Reply Fri 8 Oct, 2004 07:01 am
The washington Post reports on this story of an African woman leading resistance to brutalization and subjegation of women in Swaziland.

Full story here (requires free registration): http://www.washingtonpost.com/wp-dyn/articles/A4589-2004Oct3.html?nav=rss_world


"A Brutal Sexual Assault Galvanizes Swazi Women
Activists Behind Rare Protest March in Kingdom Link Men's Attitudes, World's Highest HIV Rate

By Craig Timberg
Washington Post Foreign Service
Monday, October 4, 2004; Page A20

MANZINI, Swaziland -- Gugu Pungwayo couldn't bear to read the newspaper article. She recalled that she glanced at the headline, then put the paper down. Picked it up again. Put it down. Again. And again.
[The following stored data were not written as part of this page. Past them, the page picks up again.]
(** ** Vocabulary of the statements *)

(** The backpressure classification as the specification words it: each
    bound exclusive, the highest bound first. *)
Definition spec_backpressure_status (r : number) : string :=
  if num_gtb r (NFloat 0.1) then "critical"
  else if num_gtb r (NFloat 0.05) then "warning"
  else if num_gtb r (NFloat 0.01) then "caution"
  else "healthy".

(** The status tiers in the order of the specification; "unhealthy" stands
    for the critical tier. *)
Inductive tier : Type := Healthy | Caution | Warning | Critical.

Definition tier_rank (t : tier) : nat :=
  match t with
  | Healthy => 0
  | Caution => 1
  | Warning => 2
  | Critical => 3
  end.

Definition status_tier (s : string) : option tier :=
  if String.eqb s "healthy" then Some Healthy
  else if String.eqb s "caution" then Some Caution
  else if String.eqb s "warning" then Some Warning
  else if String.eqb s "critical" then Some Critical
  else if String.eqb s "unhealthy" then Some Critical
  else None.

Definition at_least (t : tier) (s : string) : Prop :=
  exists t', status_tier s = Some t' /\ (tier_rank t <= tier_rank t')%nat.

(** An issue of the heap check. *)
Definition mentions_heap (issue : value) : bool :=
  match issue with
  | PyStr s => String.prefix "High JVM heap usage" s
  | _ => false
  end.

(** The run of [health_check] gets past the probe and fetches the node
    information and the node statistics [node_stats]. *)
Definition reaches_checks (env : environment)
  (node_stats : list (string * value)) : Prop :=
  (exists response probe_info,
      http env (HttpGet (probe_url env)) = Ok response
      /\ status response = 200
      /\ json_body response = Ok (PyDict probe_info))
  /\ (exists node_info,
         fst (make_request env "/_node") = Ok (PyDict node_info))
  /\ fst (make_request env "/_node/stats?human=true")
     = Ok (PyDict node_stats).

(** The condition [filtered > 0 and out == 0] for one pipeline; [Ok false]
    when the pipeline has no [events]. *)
Definition pipeline_verdict (stats : value) : res bool :=
  match stats with
  | PyDict st =>
      match dict_get st "events" with
      | Some events =>
          res_bind (py_get events "filtered" (PyInt 0)) (fun filtered =>
          res_bind (py_get events "out" (PyInt 0)) (fun out =>
          res_bind (py_gt filtered (NInt 0)) (fun positive =>
          Ok (positive && py_eq out (NInt 0)))))
      | None => Ok false
      end
  | _ => Ok false
  end.

(** The event counts of a pipeline can be read: its [events], when present,
    is a dict whose [filtered] is a number. *)
Definition pipeline_readable (stats : value) : bool :=
  match pipeline_verdict stats with
  | Ok _ => true
  | Raise _ => false
  end.

(** The pipelines that the loop reports: those with a true verdict, up to
    the first one that cannot be read. *)
Fixpoint flagged (items : list (string * value)) : list string :=
  match items with
  | [] => []
  | (pipeline_id, stats) :: rest =>
      match pipeline_verdict stats with
      | Ok true => pipeline_id :: flagged rest
      | Ok false => flagged rest
      | Raise _ => []
      end
  end.

(** The issues and the recommendations that the loop records for the
    pipelines [ids]. *)
Definition issues_of (ids : list string) : list value :=
  map (fun pipeline_id => PyStr (pipeline_issue pipeline_id)) ids.

Definition advice_of (ids : list string) : list value :=
  map (fun pipeline_id => PyStr (pipeline_advice pipeline_id)) ids.

(** The names under which [get_tools] lists the tools. *)
Definition tool_names : list string :=
  flat_map (fun descriptor =>
              match descriptor with
              | PyDict d =>
                  match dict_get d "name" with
                  | Some (PyStr name) => [name]
                  | _ => []
                  end
              | _ => []
              end) get_tools.





(** The call that [make_request(endpoint)] makes. *)
Definition request_to (env : environment) (endpoint : string) : call :=
  HttpRequest "GET" (urljoin env (LOGSTASH_BASE_URL env) endpoint).

(** A call that only reads: the probe, or a request with the method GET. *)
Definition read_only (c : call) : bool :=
  match c with
  | HttpGet _ => true
  | HttpRequest method _ => String.eqb method "GET"
  end.

(** The calls of a full run of [health_check], in order. *)
Definition health_calls (env : environment) : list call :=
  [HttpGet (probe_url env);
   request_to env "/_node";
   request_to env "/_node/stats?human=true";
   request_to env "/_node/stats/pipelines?human=true"].

(** The default that [get_tools] declares for the argument [field] of the
    tool [name], if any. *)
Definition declared_default (name field : string) : option value :=
  match find (fun descriptor =>
                match descriptor with
                | PyDict d => str_is (dict_get_or d "name" PyNone) name
                | _ => false
                end) get_tools with
  | Some (PyDict d) =>
      match dict_get d "inputSchema" with
      | Some (PyDict schema) =>
          match dict_get schema "properties" with
          | Some (PyDict properties) =>
              match dict_get properties field with
              | Some (PyDict declaration) => dict_get declaration "default"
              | _ => None
              end
          | _ => None
          end
      | _ => None
      end
  | _ => None
  end.

(** The probe comes back with status 200 and a JSON object. *)
Definition probe_succeeds (env : environment) : Prop :=
  exists response probe_info,
    http env (HttpGet (probe_url env)) = Ok response
    /\ status response = 200
    /\ json_body response = Ok (PyDict probe_info).

(** What [health_check] can return: the error dict, or an assessment whose
    status goes with its issues. *)
Definition assessment (result : value) : Prop :=
  (exists e, result = health_error e)
  \/ (exists h,
         result = health_dict h
         /\ length (issues h) = length (recommendations h)
         /\ ((overall_status h = "healthy" /\ issues h = [])
             \/ (overall_status h = "warning"
                 /\ exists issue rest, issues h = issue :: rest)
             \/ (overall_status h = "unhealthy"
                 /\ exists issue, issues h = [issue]))).


(** A Logstash whose heap percentage comes as text. *)
Definition heap_as_text : environment :=
  serving [(node_url, PyDict sample_node_info);
           (stats_url,
            PyDict [("jvm",
                     PyDict [("mem",
                              PyDict [("heap_used_percent",
                                       PyStr "85%")])])])].

(** A Logstash that serves no pipeline statistics. *)
Definition without_pipelines : environment :=
  serving [(node_url, PyDict sample_node_info);
           (stats_url, PyDict sample_node_stats)].

(** What [handle_tool_call] returns when the dispatch has yielded [body]. *)
Definition tool_answer (body : res value) (name arguments : value) : value :=
  match body with
  | Ok result => result
  | Raise e => tool_error e name arguments
  end.

(** The sample that [flow_metrics] reports for the series [key] of the flow
    block: its [current], or 0 when the series or its [current] is
    missing. *)
Definition series_current (flow : list (string * value)) (key : string)
  : value :=
  match dict_get flow key with
  | Some (PyDict series) => dict_get_or series "current" (PyInt 0)
  | _ => PyInt 0
  end.

(** The series [key] of the flow block is missing or a dict. *)
Definition series_readable (flow : list (string * value)) (key : string)
  : bool :=
  match dict_get flow key with
  | Some (PyDict _) | None => true
  | Some _ => false
  end.

(** A reader that takes every line for the number 42. *)
Definition reading_numbers : environment :=
  MkEnv "http://localhost:9600" sample_urljoin (fun _ => Ok (PyInt 42))
    (fun _ => respond_error 503 "Service Unavailable").

(** A reader that takes every line for a call of [logstash_node_info], in
    front of the sample Logstash. *)
Definition reading_a_call : environment :=
  MkEnv "http://localhost:9600" sample_urljoin
    (fun _ => Ok (PyDict [("jsonrpc", PyStr "2.0"); ("id", PyInt 5);
                          ("method", PyStr "tools/call");
                          ("params",
                           PyDict [("name", PyStr "logstash_node_info")])]))
    (http monitored).



(** A Logstash that answers 503 and drops the connection before the body
    has been sent. *)
Definition broken_body : environment :=
  MkEnv "http://localhost:9600" sample_urljoin reject_json
    (fun _ =>
       Ok (MkResponse 503 None
             (Raise (MkExn ClientError "Response payload is not completed"))
             (Raise (MkExn ClientError
                       "Response payload is not completed")))).

(** Split a membership in a listed table into its cases. *)
Ltac enumerate H :=
  cbn [In] in H;
  repeat (destruct H as [H | H]; [inversion H; subst; clear H |]);
  try contradiction.

(** * Properties *)

(** ** The Python operations on known values *)

Example repr_float_examples :
  map repr_float [85.5; 0.1; 1e16; 0.00001; 100]%float
  = ["85.5"; "0.1"; "1e+16"; "1e-05"; "100.0"].
Proof. vm_compute. reflexivity. Qed.

Example percent_string_examples :
  map percent_string [PyFloat 0.012345; PyFloat 0.15; PyInt 1; PyBool false]
  = [Ok "1.2345%"; Ok "15.0000%"; Ok "100.0000%"; Ok "0.0000%"].
Proof. vm_compute. reflexivity. Qed.

Example py_str_examples :
  map py_str [PyStr "main"; PyInt 85; PyNone;
              PyList [PyInt 1; PyStr "a"]; PyDict [("k", PyBool true)]]
  = ["main"; "85"; "None"; "[1, 'a']"; "{'k': True}"].
Proof. vm_compute. reflexivity. Qed.

Example comparison_examples :
  (py_gt (PyFloat 0.1) (NFloat 0.1), py_gt (PyInt 1) (NFloat 0.1),
   py_gt (PyFloat 80.5) (NInt 80), py_gt (PyFloat nan) (NInt 80),
   py_eq (PyFloat (-0)) (NInt 0))
  = (Ok false, Ok true, Ok true, Ok false, true).
Proof. vm_compute. reflexivity. Qed.

(** A float always has a percentage; an int has one unless it is too large
    for a double. *)
Lemma percent_string_float f :
  percent_string (PyFloat f)
  = Ok (format_float_4f (PrimFloat.mul f 100) ++ "%").
Proof. reflexivity. Qed.

Example percent_string_overflow :
  percent_string (PyInt (10 ^ 400))
  = Raise (MkExn OverflowError "int too large to convert to float").
Proof. vm_compute. reflexivity. Qed.

(** ** Dicts and calls *)

Lemma dict_get_or_some d k default x :
  dict_get d k = Some x -> dict_get_or d k default = x.
Proof. unfold dict_get_or. intros ->. reflexivity. Qed.

Lemma dict_get_or_none d k default :
  dict_get d k = None -> dict_get_or d k default = default.
Proof. unfold dict_get_or. intros ->. reflexivity. Qed.

Lemma dict_get_nonempty (d : list (string * value)) k x :
  dict_get d k = Some x -> truthy (PyDict d) = true.
Proof. destruct d; [discriminate | reflexivity]. Qed.



(** [make_request] makes exactly one call, whatever comes back. *)
Lemma make_request_calls env endpoint :
  snd (make_request env endpoint)
  = [HttpRequest "GET" (urljoin env (LOGSTASH_BASE_URL env) endpoint)].
Proof.
  unfold make_request, try_except, bind, perform, lift, raise.
  destruct (http env _) as [response | e]; simpl.
  - destruct (status response =? 200).
    + destruct (json_body response) as [v | e]; simpl; [reflexivity |].
      destruct (is_client_error e); reflexivity.
    + destruct (text_body response) as [t | e]; simpl;
        try destruct (is_client_error e); reflexivity.
  - destruct (is_client_error e); reflexivity.
Qed.







(** ** Session gating *)

(** [initialize] succeeds in either state and leaves the session
    initialized. *)
Lemma initialize_opens_session env is_initialized request :
  dict_get request "method" = Some (PyStr "initialize") ->
  exists result,
    handle_request env is_initialized (PyDict request)
    = (Ok (result_envelope (dict_get_or request "id" PyNone) result, true),
       []).
Proof.
  intros Hmethod. unfold handle_request. cbn.
  rewrite (dict_get_or_some _ _ _ _ Hmethod). eexists. reflexivity.
Qed.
An 18-year-old woman had been sexually assaulted last month, brutally and repeatedly, by a gang of young men who worked at the chaotic, fume-choked taxi depot a couple of blocks from Pungwayo's office. The reason the men gave for the attack: The young woman was wearing a miniskirt.


Pressed by her 18-year-old daughter, Gugu Pungwayo helped organize a protest at the taxi depot in Manzini, Swaziland, where another 18-year-old was assaulted for wearing a miniskirt. (Craig Timberg -- The Washington Post)

By the time Pungwayo finished reading the article in the Times of Swaziland, she was crying, she later recalled. Her daughter -- age 18 like the victim -- demanded: "Mama, what are you going to do about this?" Pungwayo said.

Over the next few weeks, Pungwayo answered that question by helping to organize the first-ever women's march in Swaziland, a mountain kingdom of 1.2 million people. She also successfully lobbied for police and other authorities to take action. Three men have been arrested, but the activists are pressing for dozens more to be charged.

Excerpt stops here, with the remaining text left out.